## [Work instruction]
When you reach the line with "then gives is good. *)" in the data below, begin printing lines exactly, and stop once the line with "Lemma does_false (G" has been printed.

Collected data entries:
(* ===== verification/MirVerifyFlow.v ===== *)
(** The verifier's view of control flow: its successors and predecessors are
    the ways control passes between instructions. *)
From S2P Require Import Prelude Mir Probe MirCfg CfgGraph CfgSets MirVerify.
#[local] Open Scope Z_scope.

Module MirVerifyFlow.
Import Mir Probe Cfg CfgGraph CfgSets MirVerify.

(** * Steps *)

(** All requests are granted. *)
Definition grants_all (h : heap) : Prop := forall k, heap_grants h k = true.

(** The step returns; it succeeds if memory is granted and [G]; and what it
    then gives is good. *)
Definition gets {A} (G : Prop) (h : heap) (P : A -> MirVerify -> Prop) (m : outcome (option A * MirVerify * heap)) : Prop :=
  exists res st h', m = Ret (res, st, h') /\ heap_grants h' = heap_grants h /\ (grants_all h -> G -> res <> None) /\ forall a, res = Some a -> P a st.

Definition does (G : Prop) (h : heap) (P : MirVerify -> Prop) (m : outcome (bool * MirVerify * heap)) : Prop :=
  exists ok st h', m = Ret (ok, st, h') /\ heap_grants h' = heap_grants h /\ (grants_all h -> G -> ok = true) /\ (ok = true -> P st).

Lemma grants_same h h' : heap_grants h' = heap_grants h -> grants_all h -> grants_all h'.
Proof. intros E H k. by rewrite E. Qed.

Lemma gets_some {A} G h (P : A -> MirVerify -> Prop) a st : P a st -> gets G h P (Ret (Some a, st, h)).
Proof. intros H. exists (Some a), st, h. split; [done|]. split; [done|]. split; [done|]. by intros b [= <-]. Qed.
Lemma gets_none {A} (G : Prop) h (P : A -> MirVerify -> Prop) st : ~ G -> gets G h P (Ret (None, st, h)).
Proof. intros H. by exists None, st, h. Qed.
Lemma does_true G h (P : MirVerify -> Prop) st : P st -> does G h P (Ret (true, st, h)).
Proof. intros H. by exists true, st, h. Qed.
Lemma does_false (G : Prop) h (P : MirVerify -> Prop) st : ~ G -> does G h P (Ret (false, st, h)).
Proof. intros H. by exists false, st, h. Qed.

Lemma does_heap G h h1 P m : heap_grants h1 = heap_grants h -> does G h1 P m -> does G h P m.
Proof.
  intros E (ok & st & h2 & Em & E2 & Hg & HP). exists ok, st, h2. split; [done|]. split; [congruence|]. split; [|done]. intros Hh. apply Hg. by apply (grants_same h).
Qed.

Lemma gets_heap {A} G h h1 (P : A -> MirVerify -> Prop) m : heap_grants h1 = heap_grants h -> gets G h1 P m -> gets G h P m.
Proof.
  intros E (ok & st & h2 & Em & E2 & Hg & HP). exists ok, st, h2. split; [done|]. split; [congruence|]. split; [|done]. intros Hh. apply Hg. by apply (grants_same h).
Qed.

Lemma does_weaken G h (P Q : MirVerify -> Prop) m : does G h P m -> (forall st, P st -> Q st) -> does G h Q m.
Proof. intros (ok & st & h' & E & Eh & Hg & HP) H. exists ok, st, h'. split; [done|]. split; [done|]. split; [done|]. intros Hok. by apply H, HP. Qed.

Lemma does_mono (G G' : Prop) h P m : (G' -> G) -> does G h P m -> does G' h P m.
Proof. intros HG (ok & st & h' & E & Eh & Hg & HP). exists ok, st, h'. split; [done|]. split; [done|]. split; [|done]. intros Hh Hg'. by apply Hg, HG. Qed.

(** One step after another. *)
Lemma does_then G h P Q m (k : MirVerify -> heap -> outcome (bool * MirVerify * heap)) : does G h P m -> (forall st h, P st -> does G h Q (k st h)) ->
  does G h Q (let! (ok, st, h) := m in if negb ok then Ret (false, st, h) else k st h).
Proof.
  intros (ok & st & h1 & -> & Eh & Hg & HP) Hk. cbn [obind]. destruct ok; cbn [negb].
  - apply (does_heap G h h1 Q _ Eh). by apply Hk, HP.
  - exists false, st, h1. split; [done|]. split; [done|]. split; [|done]. intros Hh HG. by rewrite Hg in *.
Qed.

Lemma gets_then {A} G h (P : A -> MirVerify -> Prop) Q m (k : A -> MirVerify -> heap -> outcome (bool * MirVerify * heap)) : gets G h P m ->
  (forall a st h, P a st -> does G h Q (k a st h)) -> does G h Q (let! (res, st, h) := m in match res with None => Ret (false, st, h) | Some a => k a st h end).
Proof.
  intros (res & st & h1 & -> & Eh & Hg & HP) Hk. cbn [obind]. destruct res as [a|].
  - apply (does_heap G h h1 Q _ Eh). by apply Hk, HP.
  - exists false, st, h1. split; [done|]. split; [done|]. split; [|done]. intros Hh HG. by destruct (Hg Hh HG).
Qed.

(** * Labels *)

(** The labels of the instructions [xs], which are those from the [i]th on. *)
Fixpoint labels_from (i : Z) (xs : list MirInst) : list (string * Z) :=
  match xs with
  | [] => []
  | x :: xs => match (if is_label x then sym (dst x) else None) with Some name => (name, i) :: labels_from (i + 1) xs | None => labels_from (i + 1) xs end
  end.

Lemma find_label_from name xs : forall i : nat,
  match list_find (fun l => l.1 = name) (labels_from (Z.of_nat i) xs) with Some (_, l) => l.2 | None => -1 end =
  match label_at xs name with Some j => Z.of_nat (i + j) | None => -1 end.
Proof.
  unfold label_at. induction xs as [|x xs IH]; intros i; cbn [labels_from list_find]; [done|]. specialize (IH (S i)). replace (Z.of_nat (S i)) with (Z.of_nat i + 1) in IH by lia.
  change (mir_cfg_is_label x) with (is_label x). destruct (decide (is_label x = true /\ sym (dst x) = Some name)) as [[E1 E2]|Hne].
  - rewrite E1, E2. cbn [list_find fst]. rewrite decide_True by done. cbn. by rewrite Nat.add_0_r.
  - assert (match list_find (fun l => l.1 = name) (match (if is_label x then sym (dst x) else None) with Some n => (n, Z.of_nat i) :: labels_from (Z.of_nat i + 1) xs | None => labels_from (Z.of_nat i + 1) xs end)
      with Some (_, l) => l.2 | None => -1 end = match list_find (fun l => l.1 = name) (labels_from (Z.of_nat i + 1) xs) with Some (_, l) => l.2 | None => -1 end) as ->.
    { destruct (is_label x) eqn:E1; [|done]. destruct (sym (dst x)) as [s|] eqn:E2; [|done]. cbn [list_find fst]. rewrite decide_False by (intros ->; by apply Hne).
      by destruct (list_find _ _) as [[k l]|]. }
    rewrite IH. destruct (list_find _ xs) as [[k y]|]; cbn; [|done]. by rewrite Nat.add_succ_r.
Qed.

Section Flow.
Context (fn : MirFunction) (tables : tables_ok fn).

(** The verifier has the labels of the function. *)
Definition labelled_by (st : MirVerify) : Prop := labels st = labels_from 0 (insns fn).

Lemma find_label_ok st name : labelled_by st -> mir_verify_find_label st (Some name) = match label_at (insns fn) name with Some j => Z.of_nat j | None => -1 end.
Proof using. intros E. unfold mir_verify_find_label. rewrite E. apply (find_label_from name (insns fn) 0). Qed.

(** ** Successors *)

(** Only room is made. *)
Definition roomier (st st' : MirVerify) : Prop := exists cap, st' = with_table_room cap st.

Lemma roomier_refl st : roomier st st.
Proof using. exists (table_succ_capacity st). by destruct st. Qed.
Lemma roomier_trans a b c : roomier a b -> roomier b c -> roomier a c.
Proof using. intros [m ->] [k ->]. by exists k. Qed.

Definition label_found (name : option string) : Prop := exists n j, name = Some n /\ label_at (insns fn) n = Some j.

Lemma target_cases st name : labelled_by st ->
  (mir_verify_find_label st name = -1 /\ ~ label_found name) \/ exists n j, name = Some n /\ label_at (insns fn) n = Some j /\ mir_verify_find_label st name = Z.of_nat j.
Proof using.
  intros Hst. destruct name as [n|]; [|left; split; [done|by intros (? & ? & ? & ?)]]. rewrite (find_label_ok _ _ Hst). destruct (label_at (insns fn) n) as [j|] eqn:E; [right; by exists n, j|].
  left. split; [done|]. intros (? & ? & [= <-] & E'). congruence.
Qed.

Lemma table_targets_ok names : forall found st h, labelled_by st ->
  gets (Forall label_found names) h (fun l st' => roomier st st' /\ exists js, l = found ++ (Z.of_nat <$> js) /\ Forall2 (fun name j => exists n, name = Some n /\ label_at (insns fn) n = Some j) names js)
    (Ret (table_targets names found st h)).
Proof using.
  induction names as [|name names IH]; intros found st h Hst; cbn [table_targets].
  { apply gets_some. split; [apply roomier_refl|]. exists []. split; [by rewrite app_nil_r|constructor]. }
  destruct (target_cases st name Hst) as [[-> Hno]|(n & j & -> & Hj & ->)].
  { cbn [Z.ltb Z.compare]. apply gets_none. by intros [? _]%Forall_cons. }
  rewrite (proj2 (Z.ltb_ge _ 0)) by lia.
  assert (exists ok st1 h1, mir_verify_push_table_succ (length found) st h = (ok, st1, h1) /\ heap_grants h1 = heap_grants h /\ (grants_all h -> ok = true) /\ roomier st st1) as (ok & st1 & h1 & -> & Eh & Hok & Hr).
  { unfold mir_verify_push_table_succ. destruct (_ =? _)%nat; [|exists true, st, h; split; [done|]; split; [done|]; split; [done|apply roomier_refl]]. unfold alloc.
    destruct (heap_grants h (heap_calls h)) eqn:E; eexists _, _, _; (split; [done|]); (split; [done|]); (split; [|first [apply roomier_refl|by eexists]]); [done|]. intros Hh. by rewrite Hh in E. }
  destruct ok; cbn [negb].
  2:{ exists None, st1, h1. split; [done|]. split; [done|]. split; [|done]. intros Hh. by apply Hok in Hh. }
  apply (gets_heap _ h h1 _ _ Eh). destruct (IH (found ++ [Z.of_nat j]) st1 h1) as (res & st2 & h2 & E & E2 & Hg & HP); [by destruct Hr as [c ->]|].
  exists res, st2, h2. split; [done|]. split; [done|]. split; [intros Hh [_ Hall]%Forall_cons; by apply Hg|]. intros l El. destruct (HP l El) as (Hr2 & js & -> & Hjs). split; [by eapply roomier_trans|].
  exists (j :: js). rewrite <- app_assoc. split; [done|]. constructor; [by exists n|done].
Qed.

(** The labels that an instruction names are there. *)
Definition found_all (i : nat) : Prop := forall x names fall, insns fn !! i = Some x -> branch_targets x = Ret (Some (names, fall)) -> Forall label_found names.
Definition able (i : nat) : Prop := (forall x, insns fn !! i = Some x -> branch_targets x <> Ret None) /\ found_all i.

Definition successors_ok (i : nat) (st : MirVerify) (ss : list Z * list Z) (st' : MirVerify) : Prop :=
  roomier st st' /\ exists js, ss.1 ++ ss.2 = Z.of_nat <$> js /\ forall j, j ∈ js <-> insn_flow fn i j.

Lemma branch_and_fall_ok i names fall st x : labelled_by st -> insns fn !! i = Some x -> branch_targets x = Ret (Some (names, fall)) -> (length names <= 1)%nat ->
  let out := mir_verify_find_label st <$> names in
  (branch_and_fall fn (Z.of_nat i) out fall = None /\ ~ Forall label_found names) \/
  exists js, branch_and_fall fn (Z.of_nat i) out fall = Some (Z.of_nat <$> js) /\ forall j, j ∈ js <-> insn_flow fn i j.
Proof using.
  intros Hst Hx Hb Hl. cbv zeta. unfold branch_and_fall.
  assert (forall j, insn_flow fn i j <-> (exists name, Some name ∈ names /\ label_at (insns fn) name = Some j) \/ (fall = true /\ j = S i /\ (j < insn_count fn)%nat)) as Hflow.
  { intros j. split; [intros (x' & ns & fl & Hx' & Hb' & H); simplify_eq; by rewrite Hb in Hb'; simplify_eq|intros H; by exists x, names, fall]. }
  assert (exists falls, (if fall && (Z.of_nat i + 1 <? Z.of_nat (insn_count fn)) then [Z.of_nat i + 1] else []) = Z.of_nat <$> falls /\ forall j, j ∈ falls <-> fall = true /\ j = S i /\ (j < insn_count fn)%nat) as (falls & -> & Hfalls).
  { destruct fall; cbn [andb]; [destruct (Z.ltb_spec (Z.of_nat i + 1) (Z.of_nat (insn_count fn)))|].
    - exists [S i]. split; [cbn; f_equal; lia|]. intros j. rewrite list_elem_of_singleton. split; [intros ->; lia|by intros (_ & -> & _)].
    - exists []. split; [done|]. intros j. split; [by intros ?%not_elem_of_nil|lia].
    - exists []. split; [done|]. intros j. split; [by intros ?%not_elem_of_nil|by intros [? _]]. }
  destruct names as [|name [|]]; cbn [length fmap list_fmap existsb] in *; [|destruct (target_cases st name Hst) as [[-> Hno]|(n & t & -> & Ht & ->)]|lia].
  - right. exists falls. split; [done|]. intros j. rewrite Hfalls, Hflow. split; [by right|]. intros [(nm & Hnm & _)|H]; [by apply not_elem_of_nil in Hnm|done].
  - left. cbn [Z.ltb Z.compare orb]. split; [done|]. by intros [? _]%Forall_cons.
  - right. rewrite (proj2 (Z.ltb_ge _ 0)) by lia. cbn [orb]. exists (t :: falls). split; [done|]. intros j. rewrite elem_of_cons, Hfalls, Hflow. split.
    + intros [->|H]; [left; exists n; split; [left|done]|by right].
    + intros [(nm & Hnm & H)|H]; [|by right]. apply list_elem_of_singleton in Hnm as [= ->]. left. congruence.
Qed.

Lemma successors_spec i x st h : labelled_by st -> insns fn !! i = Some x -> gets (able i) h (successors_ok i st) (mir_verify_successors fn (Z.of_nat i) st h).
Proof using tables.
  intros Hst Hx. unfold mir_verify_successors. rewrite (get_nat _ _ _ Hx). cbn [obind].
  assert (forall names fall, branch_targets x = Ret (Some (names, fall)) -> (length names <= 1)%nat ->
    gets (able i) h (successors_ok i st) (Ret (option_map (fun out => (out, [])) (branch_and_fall fn (Z.of_nat i) (mir_verify_find_label st <$> names) fall), st, h))) as Hplain.
  { intros names fall Hb Hl. destruct (branch_and_fall_ok i names fall st x Hst Hx Hb Hl) as [[-> Hno]|(js & -> & Hjs)]; cbn [option_map].
    - apply gets_none. intros [_ Ha]. by apply Hno, (Ha x names fall).
    - apply gets_some. split; [apply roomier_refl|]. exists js. by rewrite app_nil_r. }
  destruct (op x) eqn:Eop; try (apply (Hplain [] true); [unfold branch_targets; by rewrite Eop|cbn; lia]);
    try (apply (Hplain [sym (dst x)] true); [unfold branch_targets; by rewrite Eop|cbn; lia]);
    try (apply (Hplain [] false); [unfold branch_targets; by rewrite Eop|cbn; lia]).
  - apply (Hplain [sym (dst x)] false); [unfold branch_targets; by rewrite Eop|cbn; lia].
  - destruct (tables i x Hx Eop) as [Ea|[names Ea]]; rewrite Ea.
    { apply gets_none. intros [Ha _]. apply (Ha x Hx). unfold branch_targets. by rewrite Eop, Ea. }
    assert (branch_targets x = Ret (Some (names, false))) as Hb by (unfold branch_targets; by rewrite Eop, Ea).
    destruct (table_targets_ok names [] st h Hst) as (res & st' & h' & E & Eh & Hg & HP). apply Ret_inj in E. rewrite E. exists (option_map (fun table => ([], table)) res), st', h'.
    split; [done|]. split; [done|]. split; [intros Hh [_ Ha]; destruct res; [done|]; intros _; by apply (Hg Hh); [apply (Ha x names false)|]|].
    intros ss Ess. destruct res as [l|]; [|done]. injection Ess as <-. destruct (HP l eq_refl) as (Hr & js & -> & Hjs). split; [done|]. exists js. cbn [fst snd app]. split; [done|].
    intros j. split.
    + intros [k Hk]%list_elem_of_lookup. destruct (Forall2_lookup_r _ _ _ _ _ Hjs Hk) as (name & Hname & n & -> & Hn). exists x, names, false. split; [done|]. split; [done|]. left. exists n.
      split; [by eapply list_elem_of_lookup_2|done].
    + intros (x' & ns & fl & Hx' & Hb' & H). simplify_eq. rewrite Hb in Hb'. simplify_eq. destruct H as [(n & [k Hk]%list_elem_of_lookup & Hn)|[? _]]; [|done].
      destruct (Forall2_lookup_l _ _ _ _ _ Hjs Hk) as (j' & Hj' & n' & [= <-] & Hn'). assert (j' = j) as -> by congruence. by eapply list_elem_of_lookup_2.
Qed.
End Flow.
End MirVerifyFlow.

## [Problem solution]
    then gives is good. *)
Definition gets {A} (G : Prop) (h : heap) (P : A -> MirVerify -> Prop) (m : outcome (option A * MirVerify * heap)) : Prop :=
  exists res st h', m = Ret (res, st, h') /\ heap_grants h' = heap_grants h /\ (grants_all h -> G -> res <> None) /\ forall a, res = Some a -> P a st.

Definition does (G : Prop) (h : heap) (P : MirVerify -> Prop) (m : outcome (bool * MirVerify * heap)) : Prop :=
  exists ok st h', m = Ret (ok, st, h') /\ heap_grants h' = heap_grants h /\ (grants_all h -> G -> ok = true) /\ (ok = true -> P st).

Lemma grants_same h h' : heap_grants h' = heap_grants h -> grants_all h -> grants_all h'.
Proof. intros E H k. by rewrite E. Qed.

Lemma gets_some {A} G h (P : A -> MirVerify -> Prop) a st : P a st -> gets G h P (Ret (Some a, st, h)).
Proof. intros H. exists (Some a), st, h. split; [done|]. split; [done|]. split; [done|]. by intros b [= <-]. Qed.
Lemma gets_none {A} (G : Prop) h (P : A -> MirVerify -> Prop) st : ~ G -> gets G h P (Ret (None, st, h)).
Proof. intros H. by exists None, st, h. Qed.
Lemma does_true G h (P : MirVerify -> Prop) st : P st -> does G h P (Ret (true, st, h)).
Proof. intros H. by exists true, st, h. Qed.
Lemma does_false (G : Prop) h (P : MirVerify -> Prop) st : ~ G -> does G h P (Ret (false, st, h)).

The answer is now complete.